July Policy Update

By July 19, 2021Policy

Racial Equity Executive Order – Comment Opportunity Extended
New deadline August 14

 

On January 25, 2021, President Biden issued a racial equity executive order asking all departments and agencies of the Federal Government to develop and implement new policies and actions to redress historical racism and build full racial equity in the delivery of government services.  The USDA has called for public input into how the Department and its agencies might most effectively carry out this order.

 

Recently, the deadline for public comment has officially been extended to August 14. For more information about this opportunity, including the list of specific questions that USDA is asking farmers of color and other stakeholders, and a link for submitting comments, see this new blog post by National Sustainable Agriculture Coalition.

Budget Reconciliation Offers Historic Opportunity to Invest in Our Farmers and a Sustainable, Climate-resilient US Agriculture

Now that a bipartisan infrastructure deal has been reached to repair roads, bridges, and other basic infrastructure across the US, Members of Congress who would like to do far more for agriculture, community well-being, medical coverage, ending poverty, and addressing the climate crisis mitigation are moving ahead with a budget reconciliation process to fund these policy goals.  On Tuesday July 13, the Senate Budget Committee outlined a budget package that includes approximately $1.5 trillion in traditional FY22 discretionary funding plus $2 trillion in budget reconciliation funding intended for investments in elements of the Biden American Jobs Plan and American Families Plan that are not included in the bipartisan infrastructure deal. If Senate and House Democrats are able to pass this budget package, it would represent the largest federal domestic investment since the 1930s.

National Sustainable Agriculture Coalition (NSAC) and some 450 other NGOs have advocated that $200 billion of this funding be devoted to agriculture, specifically to conservation, research and extension, agricultural processing infrastructure, and rural energy with a focus on addressing the climate crisis.  Senate Ag Committee Chair Debbie Stabenow has expressed optimism that the Ag committee will be provided significantly increased funding for conservation programs.  For more details on this development, see this Washington Post article.

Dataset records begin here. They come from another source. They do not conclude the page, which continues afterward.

Fixpoint each_entry (f : str → Usage → act Disk Usage) (names : list str) (usage : Usage)
    : act Disk Usage :=
  match names with
  | [] => pure usage
  | name :: names => usage ⇚ f name usage; each_entry f names usage
  end.

Fixpoint scan (fuel : nat) (maximum_entries : Z) (dir : path) (usage : Usage) : act Disk Usage :=
  match fuel with
  | O => diverge
  | S fuel =>
      let remaining := sat_sub_u64 maximum_entries (entries usage) in
      names ⇚ entries_prefix dir (sat_add_u64 remaining 1);
      if remaining <? Z.of_nat (length names)
      then raise (StartupEntryLimit (sat_add_u64 (entries usage) (Z.of_nat (length names)))
                    maximum_entries)
      else each_entry (scan_entry (scan fuel maximum_entries) maximum_entries dir) names usage
  end.

Definition scan_usage (fuel : nat) (dir : path) (maximum_entries : Z) : act Disk Usage :=
  scan fuel maximum_entries dir (mkUsage 0 0 0).

End Directory.

(** ** What is on the disk *)

(** What a scan charges for one entry. *)
Definition node_len (n : Node) : Z := if bool_decide (nd_kind n = File) then len (nd_bytes n) else 0.
Definition node_file (n : Node) : Z := if bool_decide (nd_kind n = File) then 1 else 0.

Definition usage_of (l : list Node) : Usage :=
  mkUsage (zsum (fun n => ENTRY_CHARGE + node_len n) l) (Z.of_nat (length l)) (zsum node_file l).

Definition usage_add (u v : Usage) : Usage :=
  mkUsage (bytes u + bytes v) (entries u + entries v) (files u + files v).

(** The entries strictly below a directory. *)
Definition descendants (fs : gmap path Node) (p : path) : gmap path Node :=
  filter (fun qn => below p qn.1 = true ∧ qn.1 ≠ p) fs.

Conservation Funding Opportunity

The USDA Conservation Reserve Program has opened signup periods for the CLEAR30 program (long term contracts for buffers protecting water quality) and the Grasslands Program, a working lands program that allows grazing managed to support conservation while the producer received CRP payments.  See the NSAC blog on CRP for more information.

Other News from NSAC

Court Orders Seek to Block USDA Debt Relief for Farmers of Color.  Earlier this year, Congress authorized the USDA to forgive the loans of about 16,000 Black, Indigenous, Latinx, and other minority farmers and ranchers as part of the Department’s current efforts to dismantle historical racial inequities in delivery of USDA services and in the nation’s food and ag system.  USDA initiated the debt relief process, but then was blocked in early June by a temporary restraining order issued by a Wisconsin court.  In response, Rural Coalition published a letter, signed by VABF, NSAC, and many other organizations, opposing this action and urging that USDA be allowed to proceed. Since then, a Florida court has thrown another roadblock in the form of a preliminary injunction, based on concerns by economically-distressed White farmers who are excluded from this program.  However, advocates for minority farmer debt relief point out that, 99% of the $9.7 billion in coronavirus relief funding that went to farmers in 2020 went to White farmers. Watch the NSAC blog for future developments.

Next Generation Crop Insurance.  Agree Economic and Environmental Risk Coalition recent released a report with recommendations on how to better align USDA Risk Management (crop insurance) programs with conservation, so that farmers are rewarded, not penalized, for adopting conservation and soil health measures such as cover crops and diversified crop rotations.

USDA Announces $500 Million to Build Decentralized Meat and Poultry Processing Capacity.  In the wake of the covid19 pandemic and its devastating effects on farmer and rancher access to meat processing facilities, the USDA has announced half a billion in new funding to help small and medium-scale meat and poultry processing businesses to improve access to this vital service for smaller scale livestock producers.  In a recent blog, NSAC applauds this important initiative and provides this synopsis of its provisions and benefits.

In an in-depth history of seed industry consolidation, NSAC Policy Associate Billy Hackett traces how crop seeds, originally a vital part of the biological and intellectual commons on which traditional sustainable agriculture and food systems are based, was transformed over the past 120 years into one of the most privatized and diversity-depleted components of US agriculture.  This is the second in a NSAC blog series exploring the impacts of corporate consolidation on our nation’s food and ag system.